以下の工程を含む、遺伝子組換えエカリンの製造方法：
1)プロモーターの下流にプロエカリンをコードする遺伝子を組み込んだ発現ベクターにより形質転換された微生物または動物細胞からなる形質転換体を培養し、培養液または形質転換体中に遺伝子組換えプロエカリンを生成蓄積せしめこれを採取する工程、
2) 工程 1 ）で採取した遺伝子組換えプロエカリンを pH5.0 の条件下において陽イオン交換クロマトグラフィーに供して遺伝子組換えプロエカリンを遺伝子組換えエカリンに活性化する工程、
3) 工程 2) で得た遺伝子組換えエカリンを pH9.0 の条件下において陽イオン交換クロマトグラフィーに供して遺伝子組換えエカリンを精製する工程、ついで
4) 工程 3) で精製した遺伝子組換えエカリンをゲル濾過クロマトグラフィーに供して遺伝子組換えエカリンを含む溶液から夾雑物を除く工程。
プロモーターが、ＳＶ４０初期プロモーター、ＳＶ４０後期プロモーター、サイトメガロウイルスプロモーター及びニワトリβ−アクチンプロモーターより選択される請求項１記載の遺伝子組換えエカリンの製造方法。
プロモーターがニワトリβ−アクチンプロモーターである請求項２記載の遺伝子組換えエカリンの製造方法。
発現ベクターが、プロエカリンをコードする遺伝子の上流にシグナル配列を有するものである請求項１から請求項３のいずれかに記載の遺伝子組換えエカリンの製造方法。
シグナル配列がｐｅｌＢシグナル、αfactorのシグナル、イムノグロブリンのシグナルＳＧ−１及びＣ２５のシグナルより選択される請求項４記載の遺伝子組換えエカリンの製造方法。
発現ベクターが、さらに遺伝子増幅遺伝子を有し、さらに形質転換体の培養を遺伝子増幅条件下に実施する請求項１から請求項５のいずれかに記載の遺伝子組換えエカリンの製造方法。

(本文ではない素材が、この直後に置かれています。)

(** [shaped_rng_split] of a key with a sequence of non-negative dimensions
    whose product fits 64 bits returns an array of shape
    [split_shape + (2,)] holding two words for each requested key.  When
    the product is one no key is derived: the words are those of the key
    that was passed in.  Otherwise they are the keys [jrandom.split] derives,
    in its order. *)
Theorem shaped_rng_split_shape key (dims : list Z) :
  Forall (λ d : Z, 0 ≤ d) dims →
  prod dims < 2 ^ 63 →
  ∃ a,
    shaped_rng_split threefry_split (Some key) (SeqShape dims) = Done a ∧
    ka_shape a = (dims ++ [2])%list ∧
    Z.of_nat (length (ka_words a)) = 2 * prod dims ∧
    ka_words a = if prod dims =? 1 then key_words key
                 else flat_map key_words (threefry_split key (Z.to_nat (prod dims))).
Proof.
  intros Hdims Hfit. pose proof (prod_nonneg dims Hdims) as Hnonneg.
  assert (Hfull : Forall (λ d : Z, 0 ≤ d) (dims ++ [2])).
  { apply Forall_app. split; [done |]. by repeat constructor. }
  unfold shaped_rng_split, np_prod. rewrite wrap64_small by lia.
  cbn [shape_of and_then as_array ka_shape].
  destruct (prod dims =? 1) eqn:Hone.
  - apply Z.eqb_eq in Hone. cbn [reshape_key].
    rewrite jnp_reshape_exact; [| done |].
    + eexists. split; [reflexivity |]. cbn [ka_shape ka_words as_array key_words length].
      repeat split. lia.
    + rewrite prod_app, Hone. reflexivity.
  - unfold maybe_rng_split. rewrite Hone. unfold jrandom_split.
    rewrite (proj2 (Z.leb_le 0 (prod dims)) Hnonneg). cbn [and_then reshape_split].
    rewrite jnp_reshape_exact; [| done |].
    + eexists. split; [reflexivity |]. cbn [ka_shape ka_words].
      rewrite length_flat_map_key_words, threefry_split_length. repeat split. lia.
    + cbn [ka_words]. rewrite length_flat_map_key_words, threefry_split_length, prod_app.
      change (prod [2]) with 2. lia.
Qed.

(** An int [n] as [split_shape] gives what the one-element sequence [(n,)]
    gives, on a key and on [None]. *)
Theorem shaped_rng_split_int_as_sequence key (n : Z) :
  - 2 ^ 63 ≤ n < 2 ^ 63 →
  shaped_rng_split threefry_split key (IntShape n)
  = shaped_rng_split threefry_split key (SeqShape [n]).
Proof.
  intros Hn. unfold shaped_rng_split, np_prod.
  rewrite prod_cons. change (prod []) with 1. rewrite Z.mul_1_r, wrap64_small by lia.
  reflexivity.
Qed.

(** [shaped_rng_split] never replicates [None] the way [maybe_rng_split]
    does: on a [None] key it raises [AttributeError] for every split shape,
    because it reads [key.shape] before it calls [maybe_rng_split]. *)
Theorem shaped_rng_split_none_key (split_shape : SplitShape) (num : Z) :
  shaped_rng_split threefry_split None split_shape = Failed (Exn (AttributeError "shape")) ∧
  maybe_rng_split threefry_split None num = Done (Nones (Z.to_nat num)).
Proof. by destruct split_shape. Qed.

End RandomKeys.

Lemma shaped_rng_split_shape_witness :
  let threefry := λ (key : PRNGKey) (n : nat), map (λ i, (key.1, key.2 + Z.of_nat i)) (seq 0 n) in
  ∃ a, shaped_rng_split threefry (Some (7, 9)) (SeqShape [2; 3]) = Done a ∧
       ka_shape a = [2; 3; 2] ∧ length (ka_words a) = 12%nat.
Proof.
  intros threefry.
  destruct (shaped_rng_split_shape threefry
              (λ key n, eq_trans (length_map _ _) (length_seq n 0)) (7, 9) [2; 3])
    as (a & Hrun & Hshape & Hlen & _).
  - repeat constructor; lia.
  - reflexivity.
  - exists a. split; [exact Hrun |]. split; [exact Hshape |].
    change (2 * prod [2; 3]) with 12 in Hlen. lia.
Defined.

Lemma shaped_rng_split_int_as_sequence_witness :
  let threefry := λ (key : PRNGKey) (n : nat), map (λ i, (key.1, key.2 + Z.of_nat i)) (seq 0 n) in
  shaped_rng_split threefry (Some (7, 9)) (IntShape 3)
  = shaped_rng_split threefry (Some (7, 9)) (SeqShape [3]).
Proof.
  intros threefry. apply (shaped_rng_split_int_as_sequence threefry (Some (7, 9)) 3). lia.
Defined.

(** * Checkpointed composition and named calls *)

Section Checkpointing.

Context {A : Type}.
Implicit Types (funs : list (A → A)) (c : Checkpointed A) (threshold : Z).

Lemma run_functions c x : run c x = fold_left (λ acc f, f acc) (functions c) x.
Proof.
  revert x. induction c as [f | first IH1 second IH2 | c IH]; intros x; cbn [run functions].
  - reflexivity.
  - by rewrite fold_left_app, <- IH1, <- IH2.
  - apply IH.
Qed.

Lemma fold_compose_functions (rest : list (A → A)) : ∀ c,
  functions (fold_left (λ f g, Then f (Plain g)) rest c) = (functions c ++ rest)%list ∧
  rematerialised (fold_left (λ f g, Then f (Plain g)) rest c) = rematerialised c.
Proof.
  induction rest as [| g rest IH]; intros c; cbn [fold_left].
  - by rewrite app_nil_r.
  - destruct (IH (Then c (Plain g))) as [-> ->]. cbn [functions rematerialised].
    by rewrite <- app_assoc, app_nil_r.
Qed.

Lemma reduce_compose_spec funs :
  funs ≠ [] →
  ∃ c, reduce_compose funs = Done c ∧ functions c = funs ∧ rematerialised c = [].
Proof.
  destruct funs as [| f rest]; [done |]. intros _. eexists. split; [reflexivity |].
  destruct (fold_compose_functions rest (Plain f)) as [-> ->]. done.
Qed.

Lemma half_bounds (n : nat) : (3 ≤ n → 1 ≤ n / 2 ∧ n / 2 < n ∧ 2 ≤ n - n / 2)%nat.
Proof.
  intros Hn. pose proof (Nat.div_mod_eq n 2) as Hdiv.
  pose proof (Nat.mod_upper_bound n 2). lia.
Qed.

Lemma recursive_checkpoint_fuel_spec (fuel : nat) : ∀ funs threshold,
  funs ≠ [] → (length funs < fuel)%nat →
  ∃ c rest,
    recursive_checkpoint_fuel fuel funs threshold = Some (Done c) ∧
    functions c = funs ∧
    rest ≠ [] ∧
    funs = (rematerialised c ++ rest)%list ∧
    ((length funs ≤ 2)%nat ∨ Z.of_nat (length funs) ≤ threshold → rematerialised c = []) ∧
    ((2 < length funs)%nat → threshold < Z.of_nat (length funs) →
     (length funs / 2 ≤ length (rematerialised c))%nat).
Proof.
  induction fuel as [| fuel IH]; intros funs threshold Hne Hfuel; [lia |].
  destruct funs as [| f1 [| f2 [| f3 funs]]]; [done | | |].
  - exists (Plain f1), [f1]. cbn. repeat split; try done; lia.
  - exists (Then (Plain f1) (Plain f2)), [f1; f2]. cbn. repeat split; try done; lia.
  - set (all := f1 :: f2 :: f3 :: funs) in *.
    assert (Hlen : (3 ≤ length all)%nat) by (subst all; cbn [length]; lia).
    change (recursive_checkpoint_fuel (S fuel) all threshold)
      with (if Z.of_nat (length all) <=? threshold then Some (reduce_compose all)
            else
              match recursive_checkpoint_fuel fuel (take (length all / 2) all) 2 with
              | None => None
              | Some (Failed e) => Some (Failed e)
              | Some (Done f1) =>
                  match recursive_checkpoint_fuel fuel (drop (length all / 2) all) 2 with
                  | None => None
                  | Some (Failed e) => Some (Failed e)
                  | Some (Done f2) => Some (Done (Then (Remat f1) f2))
                  end
              end).
    destruct (Z.leb_spec (Z.of_nat (length all)) threshold) as [Hle | Hgt].
    + destruct (reduce_compose_spec all Hne) as (c & -> & Hfuns & Hremat).
      exists c, all. rewrite Hremat. repeat split; try done. intros; lia.
    + destruct (half_bounds _ Hlen) as (Hh1 & Hh2 & Hh3).
      assert (Hl1 : length (take (length all / 2) all) = (length all / 2)%nat)
        by (rewrite length_take; lia).
      assert (Hl2 : length (drop (length all / 2) all) = (length all - length all / 2)%nat)
        by apply length_drop.
      destruct (IH (take (length all / 2) all) 2) as (c1 & _ & -> & Hf1 & _);
        [intros E; rewrite E in Hl1; cbn [length] in Hl1; lia | lia |].
      destruct (IH (drop (length all / 2) all) 2) as (c2 & rest & -> & Hf2 & Hrest & Hsplit & _);
        [intros E; rewrite E in Hl2; cbn [length] in Hl2; lia | lia |].
      exists (Then (Remat c1) c2), rest. cbn [functions rematerialised].
      rewrite Hf1, Hf2. split; [done |]. split; [apply take_drop |]. split; [done |].
      split; [| split].
      * rewrite <- app_assoc, <- Hsplit. symmetry. apply take_drop.
      * intros [? | ?]; lia.
      * intros _ _. rewrite length_app, Hl1. lia.
Qed.

Lemma recursive_checkpoint_nil threshold :
  recursive_checkpoint (@nil (A → A)) threshold = Some (Failed TypeError).
Proof.
  unfold recursive_checkpoint. cbn.
  destruct (Z.of_nat 0 <=? threshold); reflexivity.
Qed.

(** On a non-empty list [recursive_checkpoint] returns a function that
    applies every function of the list exactly once, in the order of the
    list: calling it is the left-to-right composition, whatever the
    threshold and wherever [jax.remat] was put. *)
Theorem recursive_checkpoint_composes funs threshold :
  funs ≠ [] →
  ∃ c,
    recursive_checkpoint funs threshold = Some (Done c) ∧
    functions c = funs ∧
    ∀ x, run c x = fold_left (λ acc f, f acc) funs x.
Proof.
  intros Hne.
  destruct (recursive_checkpoint_fuel_spec (2 + length funs) funs threshold Hne)
    as (c & _ & Hrun & Hfuns & _); [lia |].
  exists c. split; [exact Hrun |]. split; [exact Hfuns |].
  intros x. by rewrite run_functions, Hfuns.
Qed.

遺伝子増幅遺伝子が、ジヒドロ葉酸レダクターゼをコードする遺伝子である請求項６記載の遺伝子組換えエカリンの製造方法。
プロエカリンをコードする遺伝子が、配列番号１に記載のアミノ酸配列をコードする遺伝子断片である請求項１から請求項７のいずれかに記載の遺伝子組換えエカリンの製造方法。
プロエカリンをコードする遺伝子が、配列番号２に記載の塩基配列で示される遺伝子断片である請求項１から請求項８のいずれかに記載の遺伝子組換えエカリンの製造方法。
形質転換体がチャイニーズハムスター卵巣細胞(ＣＨＯ細胞)、マウスミエローマ細胞、ＢＨＫ２１細胞、２９３細胞またはＣＯＳ細胞より選択される動物細胞である、請求項１から請求項９のいずれかに記載の遺伝子組換えエカリンの製造方法。